Of course, we're talking about expansion -- and contraction in some cases --*which the Pac-12 was on the forefront of because, well, the conference was the Pac-10 last year and thereby changed more than anyone else.

The Big Ten, which was once 11 teams, is now a 12-team league with the addition of Nebraska. And still it's called the Big Ten.

The Big 12, which was once a 12 teams, is now a 10-team league with the subtraction of Nebraska and Colorado. And is still called the Big 12.

This, of course, is bat-pooh stupid, but perhaps counting is an overrated skill.

The Mountain West now features Boise State, late of the WAC. BYU, spurned by the*expanding*Pac-10,*took its football and bolted the Mountain West to become an Independent. TCU will bolt the Mountain West for the Big East next fall.

The Pac-12 -- new owner of 12 teams; thus the new*moniker*-- added Colorado of the Big 12 and Utah of the Mountain West and then signed the biggest TV contract in the history of the universe. The college football universe, at least.

But you know all of this. The question going forward is how expansion makes the Pac-12 better, other than revenue.

And by better we mean on the field. We mean winning national titles, which the conference hasn't done since USC won two in a row from 2003-04.

Do all these changes -- within the conference and, tangentially, outside the conference -- bring the Pac-12 close to hoisting the crystal football, the BCS championship trophy?

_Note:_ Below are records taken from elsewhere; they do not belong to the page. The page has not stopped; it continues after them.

Lemma allocateRTP_spec t offer src pol pin : triple (start t) (allocateRTP listen_ok sv offer src pol pin) (placed t) (start t).
Proof.
  eapply triple_bind; [apply triple_ensure|]. intros u. eapply triple_bind.
  { eapply triple_weaken; [apply (allocate_rtp_spec t)|by intros s [? _]|by intros a s H; exact H|done]. }
  intros x s (G & T & P & S). cbn zeta.
  match goal with |- context [new_media ?m s] => set (m0 := m) end.
  assert (alike x (default x (ms_rtp m0))) as (A1 & A2 & A3) by (unfold m0; cbn [default from_option id seedApplied ms_rtp]; alike_chain).
  cbn in A1, A2, A3. unfold placed. split; [|split; [done|cbn; rewrite lookup_insert_eq; by eexists]].
  eapply (rtp_new_ok _ _ m0 s G); try done.
  - cbn. congruence.
  - cbn. intros E. apply A3 in E. congruence.
  - cbn. intros p. unfold sess_ports. by rewrite A2.
Qed.
Lemma new_leg_ok a par cfg creds w : params_ok par -> world_ok w -> world_ok (NewWebRTCLeg (Ctx:=Ctx) listen_ok a par cfg creds w).2.
Proof.
  intros P W. unfold NewWebRTCLeg. case_if; [done|]. case_if; [done|]. case_if; [done|].
  destruct (optional_fingerprint _ _) as [fp|e]; [|done].
  pose proof (alloc_single_spec listen_ok par (wpools w a) (socks w) P (W a)) as L.
  destruct (allocateSingle _ _ _ _) as [[r p] sk]. destruct L as [Op _].
  assert (forall j, pool_ok (set_pool a p (wpools w) j)) as O by (apply set_pool_ok; [apply W|done]).
  destruct r as [port|]; [|exact O]. destruct creds as [[u pw]|]; [exact O|].
  intros j. apply (set_pool_ok a _ _ O). apply release_ok, O.
Qed.

(** What [NewWebRTCSession] leaves, apart from the session. *)
Lemma new_session_spec (g : @WebRTCLeg Ctx) w : world_ok w ->
  let '(o, w') := NewWebRTCSession listen_ok g privPool (sv_priv sv) LatchStrict 0 w in
  world_ok w' /\ socks w' = socks w' /\ inUse (wpools w' pubPool) = inUse (wpools w pubPool) /\
  match o with
  | None => forall i, inUse (wpools w' i) = inUse (wpools w i)
  | Some x => ws_leg x = g /\ ws_privPool x = privPool /\ ws_state x = sessAllocated /\
      ws_privPort x ∉ inUse (wpools w privPool) /\
      inUse (wpools w' privPool) = {[ ws_privPort x ]} ∪ inUse (wpools w privPool)
  end.
Proof.
  intros W. unfold NewWebRTCSession.
  pose proof (alloc_pair_spec listen_ok (sv_priv sv) (wpools w privPool) (socks w) priv_ok (W _)) as L.
  destruct (allocatePairWith _ _ _ _) as [[r p] sk]. destruct L as [Op L].
  assert (forall j, pool_ok (set_pool privPool p (wpools w) j)) as O by (apply set_pool_ok; [apply W|done]).
  destruct r as [port|]; cbn [wpools socks]; (split; [exact O|split; [done|]]); rewrite set_pool_inUse; cbn [Nat.eqb pubPool privPool].
  - destruct L as (L1 & L2 & _). split; [done|]. cbn [ws_leg ws_privPool ws_state ws_privPort]. repeat split; try done.
  - destruct L as [L _]. split; [done|]. intros i. rewrite set_pool_inUse. case_if; [|done]. by apply Nat.eqb_eq in Heqb as ->.
Qed.
Lemma filterCodecs_sanctioned cs : sanctioned (filterCodecs cs).
Proof. apply Forall_forall. intros c H. by apply list_elem_of_In, filter_In in H as [_ ->]. Qed.

Lemma build_out_sanctioned answer t offer : sanctioned offer -> sanctioned (build_out answer t offer).
Proof.
  induction 1 as [|o offer H _ IH]; cbn; [constructor|]. destruct (acceptedOn answer t o) as [a|]; [|done].
  destruct (sameEncoding a o); [|done]. by constructor.
Qed.

Lemma Negotiate_sanctioned offer answer out : sanctioned offer -> Negotiate offer answer = inl out -> sanctioned out.
Proof.
  intros S. unfold Negotiate. destruct (accept_answer _ _ _ _) as [t|]; [|done]. destruct (fold_left _ _ _) as [n media].
  destruct (n =? 0); [done|]. destruct (negb media); [done|]. intros [= <-]. by apply build_out_sanctioned.
Qed.

(** [body] is the text of a body toward plane [p] about the media session of
    call [d]. *)
Definition anchored (d : nat) (p : plane) (body : gostring) (s : st) : Prop :=
  exists i m b, session d (as_tab s) = Some i /\ as_media s !! i = Some m /\
    (Marshal b = inl body \/ exists offer, MarshalDeclining b (Some offer) = inl body) /\
    (b_address b, b_port b) = anchorFor sv m p /\ (forall z, holds m p = Some z -> b_port b = z) /\
    sanctioned (b_codecs b) /\
    (p = planePrivate -> b_dtls b = false /\ b_fingerprint b = None /\ b_ufrag b = [] /\ b_crypto b = []).
#[local] Abbreviation try_nodes := (try_nodes Unmarshal rand_read newContext KeyLen SaltLen unprotectRTP unprotectRTCP protectRTP protectRTCP
  write_udp write_leg listen_ok Value NetworkToLower ToLower NewBranch write_ok sv).
#[local] Abbreviation single_attempt := (single_attempt Unmarshal rand_read newContext KeyLen SaltLen unprotectRTP unprotectRTCP protectRTP protectRTCP
  write_udp write_leg listen_ok Value NetworkToLower ToLower NewBranch write_ok sv).

#[local] Abbreviation inviteToUpstream := (inviteToUpstream Unmarshal rand_read newContext KeyLen SaltLen unprotectRTP unprotectRTCP protectRTP
  protectRTCP write_udp write_leg listen_ok Value NetworkToLower ToLower NewBranch write_ok sv).
#[local] Abbreviation inviteToClient := (inviteToClient Unmarshal rand_read newContext KeyLen SaltLen unprotectRTP unprotectRTCP protectRTP
  protectRTCP write_udp write_leg listen_ok Value NetworkToLower ToLower NewBranch write_ok sv).
#[local] Abbreviation inviteToCarrier := (inviteToCarrier Unmarshal rand_read newContext KeyLen SaltLen unprotectRTP unprotectRTCP protectRTP
  protectRTCP write_udp write_leg listen_ok Value NetworkToLower ToLower NewBranch write_ok sv).
#[local] Abbreviation from_switch := (from_switch Unmarshal rand_read newContext KeyLen SaltLen unprotectRTP unprotectRTCP protectRTP
  protectRTCP write_udp write_leg listen_ok Value NetworkToLower ToLower NewBranch write_ok sv).

#[local] Abbreviation moved := (moved Unmarshal rand_read newContext KeyLen SaltLen unprotectRTP unprotectRTCP protectRTP protectRTCP
  write_udp write_leg listen_ok Value sv).
#[local] Abbreviation mv_op := (mv_op Unmarshal rand_read newContext KeyLen SaltLen unprotectRTP unprotectRTCP protectRTP protectRTCP
  write_udp write_leg listen_ok Value sv).
#[local] Abbreviation mv_handle := (mv_handle Unmarshal rand_read newContext KeyLen SaltLen unprotectRTP unprotectRTCP protectRTP protectRTCP
  write_udp write_leg listen_ok Value sv).
#[local] Abbreviation mv_fork := (mv_fork Unmarshal rand_read newContext KeyLen SaltLen unprotectRTP unprotectRTCP protectRTP protectRTCP
  write_udp write_leg listen_ok Value sv).
#[local] Abbreviation mv_confirm := (mv_confirm Unmarshal rand_read newContext KeyLen SaltLen unprotectRTP unprotectRTCP protectRTP protectRTCP
  write_udp write_leg listen_ok Value sv).
#[local] Abbreviation mv_newBranch := (mv_newBranch Unmarshal rand_read newContext KeyLen SaltLen unprotectRTP unprotectRTCP protectRTP protectRTCP
  write_udp write_leg listen_ok Value sv).
#[local] Abbreviation mv_endUnlessUp := (mv_endUnlessUp Unmarshal rand_read newContext KeyLen SaltLen unprotectRTP unprotectRTCP protectRTP protectRTCP
  write_udp write_leg listen_ok Value sv).
#[local] Abbreviation mv_end := (mv_end Unmarshal rand_read newContext KeyLen SaltLen unprotectRTP unprotectRTCP protectRTP protectRTCP
  write_udp write_leg listen_ok Value sv).

(** ** What the small steps keep *)

Section Events.
Context (I : st -> Prop) `{QI : !Hush moved cancelling I}.
(** relayResponseHide with its adapt function. *)
Definition relay_hide {A} (req : request) (mode : respHide) (adapt : adapter A) (now : Z) (between : list (nat * env)) (res : response) (x : A)
    : flow (relayed * A) :=
  match relayResponseHide Value NetworkToLower ToLower topo req res mode with
  | None => mret (relayDropped, x)
  | Some out =>
      '(r, x) ← adapt now between out x;
      match r with
      | inl out => _ ← emit (WRelay out); mret (relayedOK, x)
      | inr _ => mret (relayFailed, x)
      end
  end.

Fixpoint relay_all {A} (req : request) (mode : respHide) (adapt : adapter A) (script : list far) (x : A) : flow (tripEnd * A) :=
  match script with
  | [] => mret (mkEnd None true true, x)
  | FEnv d e :: script => _ ← env_step d e; relay_all req mode adapt script x
  | FDone err expired :: _ => mret (mkEnd None err expired, x)
  | FExpired :: _ => mret (mkEnd None true true, x)
  | FRes now res between :: script =>
      if negb (Forwardable res) then relay_all req mode adapt script x
      else
        '(_, x) ← relay_hide req mode adapt now between res x;
        if 200 <=? rs_status res then mret (mkEnd (Some res) false false, x) else relay_all req mode adapt script x
  end.

Definition forwardAndRelay {A} (req out : request) (mode : respHide) (adapt : adapter A) (tr : trip) (x : A) : flow (tripEnd * A) :=
  if tr_opens tr then _ ← emit (WForward out); relay_all req mode adapt (tr_script tr) x
  else mret (mkEnd None true (tr_late tr), x).

(** An adapt function that keeps nothing and never fails. *)
Definition plainly (f : message -> message) : adapter unit := fun _ between out x =>
  _ ← elsewhere between; mret (inl (on_msg f out), x).

(** The answer of a trip that failed, where the requester is owed one. *)
Definition trip_failed (e : tripEnd) : flow unit := reject_ (if te_expired e then 504 else 503).

(** ** What a subscription says of its time *)

Definition eventOf (hs : list header) : gostring :=
  match GetHeader (str "Event") hs with
  | None => []
  | Some h => let '(ev, _, _) := cut (Value h) 59 in trim_space ev
  end.
(** ** No request is answered twice *)

(** The answer is out, or not yet. *)
Definition atMostOne (n : nat) (s : st) : Prop := counted n s \/ counted (S n) s.
#[export] Instance atMostOne_hush V n : Hush V aside (counted n) -> Hush V aside (counted (S n)) -> Hush V aside (atMostOne n).
Proof. apply quiet_or. Qed.

Lemma most_before n s : counted n s -> atMostOne n s.
Proof. by left. Qed.
Lemma most_after n s : counted (S n) s -> atMostOne n s.
Proof. by right. Qed.

(** An adapt function that keeps the status of a response, fails only on a final
    one, and keeps [ok] as long as it does not fail. *)
Class Adapts {A} (ok : A -> Prop) (ad : adapter A) : Prop := mkAdapts {
  ad_counted : forall n now between out x, upholds (counted n) (ad now between out x);
  ad_outcome : forall now between out x s, ok x -> let r := (ad now between out x s).1 in
    match r.1 with inl o => rs_status o = rs_status out /\ ok r.2 | inr _ => 200 <= rs_status out end
}.

(** Where a trip ends: nothing relayed as final, or that and no complaint. *)
Definition trip_post {A} (ok : A -> Prop) (n : nat) (r : tripEnd * A) (s : st) : Prop :=
  (counted n s /\ (te_err r.1 = true -> ok r.2)) \/ (counted (S n) s /\ te_err r.1 = false /\ ok r.2).

Lemma relay_all_post {A} (ok : A -> Prop) n req mode (ad : adapter A) `{AD : !Adapts ok ad} script x : ok x ->
  follows (counted n) (relay_all req mode ad script x) (trip_post ok n).
Proof.
  revert x. induction script as [|[d' e|now res between|err ex|] script IH]; intros x Ok; cbn [Subscribe.relay_all].
  - apply follows_ret. intros s C. by left.
  - past. intros _. by apply IH.
  - destruct (negb (Forwardable res)); [by apply IH|].
    apply (follows_bind _ (fun r s => match r.1 with
      | relayedOK => counted (if 200 <=? rs_status res then S n else n) s /\ ok r.2
      | relayDropped => counted n s /\ ok r.2
      | relayFailed => counted n s /\ 200 <= rs_status res end)).
    + unfold Subscribe.relay_hide. destruct (relayResponseHide _ _ _ _ _ _) as [out|] eqn:E; [|by apply follows_ret].
      apply relayResponse_spec in E as (_ & St & _).
      apply (follows_bind _ (fun r s => counted n s /\ match r.1 with inl o => rs_status o = rs_status res /\ ok r.2 | inr _ => 200 <= rs_status res end)).
      { intros s C. split; [by apply ad_counted|]. rewrite <- St. by apply (ad_outcome now between out x s). }
      intros [[o|e] x']; [|by apply follows_ret; intros s []]. intros s (C & So & Ok'). cbn in So, Ok'. cbn [fst snd]. cbn. split; [|done].
      destruct (200 <=? rs_status res) eqn:F.
      * apply (counted_final n (WRelay o) (counted n)); [cbn; by rewrite So|done|done].
      * apply counted_other; [cbn; by rewrite So|done].
    + intros [r x']. cbn [fst snd]. destruct (200 <=? rs_status res) eqn:F.
      * apply follows_ret. intros s H. destruct r; cbn in H; [right|left|left]; by destruct H.
      * destruct r; [| |intros s [_ H]; lia]; intros s [C Ok']; by apply IH.
  - apply follows_ret. intros s C. by left.
  - apply follows_ret. intros s C. by left.
Qed.

Lemma forward_post {A} (ok : A -> Prop) n req out mode (ad : adapter A) `{AD : !Adapts ok ad} tr x : ok x ->
  follows (counted n) (forwardAndRelay req out mode ad tr x) (trip_post ok n).
Proof.
  intros Ok. unfold Subscribe.forwardAndRelay. destruct (tr_opens tr); [|by apply follows_ret; intros s C; left].
  apply (upholds_then (counted n)); [by apply counted_other|]. intros _. by apply (relay_all_post ok).
Qed.

Lemma success_final res : is_2xx res = true -> 200 <= rs_status res.
Proof. unfold is_2xx. intros H%Z.eqb_eq. pose proof (Z.quot_rem' (rs_status res) 100). pose proof (Z.rem_bound_pos (rs_status res) 100). destruct (decide (0 <= rs_status res)); [lia|].
  pose proof (Z.rem_bound_neg_pos (rs_status res) 100). lia. Qed.

#[export] Instance plainly_adapts f : Adapts (fun _ => True) (plainly f).
Proof.
  constructor; [intros; walk|]. intros now between out x s _. unfold Subscribe.plainly, mbind, flow_bind. by destruct (elsewhere between s).
Qed.

#[export] Instance subscribe_adapts req i requester p : Adapts (fun _ => True) (adapt_subscribe req i requester p).
Proof.
  constructor; [intros; walk|]. intros now between out x s _.
  assert (follows any (adapt_subscribe req i requester p now between out x)
    (fun r _ => match r.1 with inl o => rs_status o = rs_status out /\ True | inr _ => 200 <= rs_status out end)) as F; [|by apply F].
  unfold Subscribe.adapt_subscribe. destruct (_ && _); [skip; skip|]; apply follows_ret; intros; cbn; by repeat case_match.
Qed.

Lemma update_status now between x out s : status_kept out (update_answered now between x out s).1.
Proof.
  assert (follows any (update_answered now between x out) (fun r _ => status_kept out r)) as F; [|by apply F].
  unfold InDialog.update_answered. settle.
Qed.

(** What [method_adapt] makes of a response nothing failed before. *)
Definition made (out : response) (r : (response + anchorError) * option anchorError * bool) : Prop :=
  match r.1.1 with inl o => rs_status o = rs_status out /\ r.1.2 = None | inr _ => is_2xx out = true end.
(** One critical section. *)
Lemma advance_ok a i r ph now order raw out next l v st :
  admin_inv a -> ad_flight a !! i = Some (r, ph) -> advance bcrypt_ok hmac_key cfg r ph now order raw a = (out, next, (l, v, st)) ->
  log_ok (out ++ ad_log a) /\
  (forall k s, st !! k = Some s -> session_ok (out ++ ad_log a) k s) /\
  (forall d t, v !! d = Some t -> verified_ok (out ++ ad_log a) d) /\
  (forall ph', next = Some ph' -> phase_ok (out ++ ad_log a) r ph').
Proof.
  intros [Hl Hs Hv Hf] Hi. pose proof (Hf _ _ _ Hi) as [Hg Hp].
  assert (Hs0 : forall out, (forall k, not_logged_out k out) -> forall k s, ad_sessions a !! k = Some s -> session_ok (out ++ ad_log a) k s).
  { intros out0 Hn k s H. apply session_ok_more; [by apply Hs|apply Hn]. }
  assert (Hv0 : forall out, forall d t, ad_verified a !! d = Some t -> verified_ok (out ++ ad_log a) d).
  { intros out0 d t H. apply verified_ok_more. by eapply Hv. }
  assert (Hq : forall x, (forall r' n, x <> LoggedOut r' n) -> forall k, not_logged_out k [x]).
  { intros x Hx k r' n [E|E%elem_of_nil]%elem_of_cons; [|done]. by apply eq_sym, Hx in E. }
  assert (Hq0 : forall k, not_logged_out k []) by (intros k r' n E%elem_of_nil; done).
  unfold advance. destruct ph as [|u p|c|c s t|c s|c|].
  - destruct (valid (h_Cookie r) now (ad_sessions a)) as [live st0] eqn:Ev. destruct (valid_spec _ _ _ _ _ Ev) as [V1 V2].
    assert (Hst : forall out, (forall k, not_logged_out k out) -> forall k s, st0 !! k = Some s -> session_ok (out ++ ad_log a) k s).
    { intros out0 Hn k s H. destruct (V2 k s H) as (s0 & H0 & E0). destruct (Hs0 out0 Hn k s0 H0) as (r' & id & m1 & m2 & E & ? & ?).
      exists r', id, m1, m2. by rewrite <- E0. }
    destruct live.
    + intros [= <- <- <- <- <-]. destruct (V1 eq_refl) as (s & Hk & Hage).
      refine (conj _ (conj (Hst _ (Hq _ _)) (conj (Hv0 [_]) _))); [|done..].
      cbn. split; [|done]. split; [done|]. destruct (Hs _ _ Hk) as (r' & id & m1 & m2 & E & Eid & Hn).
      exists r', id, (se_created s), m1, m2. by rewrite Eid.
    + destruct (h_Basic r) as [[u p]|] eqn:Eb; intros [= <- <- <- <- <-].
      * refine (conj _ (conj (Hst [] Hq0) (conj (Hv0 []) _))); [done|]. intros ph' [= <-]. by split.
      * by refine (conj _ (conj (Hst _ (Hq _ _)) (conj (Hv0 [_]) _))).
  - destruct (verified_has (digest u p) now (ad_verified a)) as [known v0] eqn:Ev. destruct (verified_has_spec _ _ _ _ _ Ev) as [V1 V2].
    assert (Hvv : forall out d t, v0 !! d = Some t -> verified_ok (out ++ ad_log a) d) by (intros out0 d t H; destruct (V2 d t H); by eauto).
    destruct known; intros [= <- <- <- <- <-].
    + refine (conj _ (conj (Hs0 _ (Hq _ _)) (conj (Hvv [_]) _))); [|done..].
      cbn. split; [|done]. split; [done|]. split; [done|]. destruct (V1 eq_refl) as [t Ht]. destruct (Hv _ _ Ht) as (r' & p' & ? & ? & E).
      exists r', p'. by rewrite E.
    + refine (conj _ (conj (Hs0 [] Hq0) (conj (Hvv []) _))); [done|]. intros ph' [= <-]. by split.
  - destruct (reserve (remoteIP r) now order (ad_limiter a)) as [[s|b] l0]; intros [= <- <- <- <- <-].
    + refine (conj _ (conj (Hs0 [] Hq0) (conj (Hv0 []) _))); [done|]. intros ph' [= <-]. by split.
    + by refine (conj _ (conj (Hs0 _ (Hq _ _)) (conj (Hv0 [_]) _))).
  - destruct (good c) eqn:Eg; intros [= <- <- <- <- <-].
    + refine (conj _ (conj (Hs0 _ (Hq _ _)) (conj (Hv0 [_]) _))); [done..|]. intros ph' [= <-]. split; [done|]. split_and!; [done..|]. by left.
    + by refine (conj _ (conj (Hs0 _ (Hq _ _)) (conj (Hv0 [_]) _))).
  - intros [= <- <- <- <- <-]. refine (conj _ (conj (Hs0 [] Hq0) (conj (Hv0 []) _))); [done|]. intros ph' [= <-]. by split.
  - destruct Hp as (Hc & Hgd & Hlog). destruct c as [u p|p].
    + cbn in Hgd. apply andb_true_iff in Hgd as [Hu Hb]. apply beq_eq in Hu as ->.
      intros [= <- <- <- <- <-]. refine (conj _ (conj (Hs0 _ _) (conj _ _))); [| | |done].
      * cbn. split_and!; try done. exists r, p. split_and!; try done. by right.
      * intros k r' n [E|[E|E%elem_of_nil]%elem_of_cons]%elem_of_cons; done.
      * intros d t H. destruct (verified_add_sub _ _ _ _ _ _ H) as [->|[t0 H0]]; [|by eapply Hv0].
        exists r, p. split_and!; try done. by right; right.
    + destruct (create raw now order (ad_sessions a)) as [id st0] eqn:Ec. intros [= <- <- <- <- <-].
      refine (conj _ (conj _ (conj (Hv0 [_]) _))); [| |done].
      * cbn. split; [|done]. split; [done|]. by exists p.
      * intros k s H. destruct (create_sub _ _ _ _ _ _ _ _ Ec H) as [[-> ->]|H0]; [|by apply Hs0; [apply Hq|]].
        exists r, id, [], (ad_log a). split_and!; [done..|apply Hq0].
  - destruct (drop_session (h_Cookie r) now (ad_sessions a)) as [b st0] eqn:Ed. destruct (drop_session_spec _ _ _ _ _ Ed) as [D1 D2].
    intros [= <- <- <- <- <-]. refine (conj _ (conj _ (conj (Hv0 [_]) _))); [done| |done].
    intros k s H. apply session_ok_more; [apply Hs; by apply D1|].
    intros r' n [[= -> ->]|E%elem_of_nil]%elem_of_cons Hne; [|done]. intros <-. by rewrite (D2 Hne) in H.
Qed.
(* ===== verification/AdminGuess.v ===== *)
(** How fast the admin password can be guessed.

    The failure limiter counts a guess before its comparison and gives the slot
    back after a success.  [windows_ok] relates what the limiter knows to the
    slots taken and not given back; [guess_inv] carries it through a run of
    [AdminAuth.admin_step]; [guesses_are_limited] reads the bound off. *)

From S2P Require Import Prelude GoTime Netip GoText GoEncoding GoHash SipAddr SipScan SipMsg Carriers Offenders Shield Topology CarrierRoute.
From S2P Require Import Dialog MediaAnchor Config ConfigSchema EnvExpand Validate AdminAuth.

Open Scope Z_scope.

#[local] Arguments sessionKey : simpl never.
#[local] Arguments cred_digest : simpl never.

Section Server.
Variable bcrypt_ok : gostring -> gostring -> bool.
Variable hmac_key : list Z.
Variable cfg : AdminConfig.
Variable useTLS : bool.

Abbreviation step := (admin_step bcrypt_ok hmac_key cfg useTLS).
Abbreviation run := (admin_run bcrypt_ok hmac_key cfg useTLS).

(** ** Guessing *)

Lemma in_window_iff now w : in_window now w = true <-> now - fe_start w < authFailWindow.
Proof. unfold in_window. rewrite Z.ltb_lt. apply time_sub_lt_iff. split; vm_compute; congruence. Qed.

The short answer is maybe.

Because it is now a 12-team league, the conference has split into North and South Divisions and will play a championship game. Nine of 13 BCS titles have been won by 12-team leagues that played a championship game.

Of course, seven of those are from the SEC and none from the ACC in its 12-team configuration (Florida State won in 1999 when the ACC had nine teams; Miami won in 2001 as a member of the Big East).

So 12 teams has been dandy for the SEC. Not so much for the ACC, an academically elite conference that better compares to the Pac-12.

What a 12-team league with a title game does do is present an extra opportunity for a team to distinguish itself. If the nation is comparing unbeaten or 1-loss teams for one of the top-2 spots in the BCS standings, a victory in the title game over a highly rated conference foe from the opposite division could bolster a Pac-12 team's chances.

Or, an unbeaten or 1-loss Pac-12 team could faceplant in the title game and end up not playing in any BCS bowl at all, as a, say, 3- or 4-loss Pac-12 team goes to the Rose Bowl as a upset winner.

Further, the Pac-12 is continuing to play a nine-game conference schedule even though that no longer provides a true round-robin format. That ensures the conference will hand deliver itself an extra six losses every season, losses the SEC, ACC and Big Ten (until 2017),*which play eight-game conference schedules, will not be burdened with.

The nine-game conference schedule not only severely damages the Pac-12's national title hopes, it also lowers the annual number of bowl-eligible teams.

On the other hand, if the Pac-12 features a number of ranked teams -- say five or six -- and a*champion emerges unbeaten or with one defeat, it should stand in good stead in the BCS standings.

So, again, the answer is maybe.

The newly expanded Pac-12 might have a better shot at winning a national title than the old Pac-10 did. And it also might not.

But you know what the real secret will be?

Recruiting good players and coaching 'em up. That would really help the Pac-12's chances.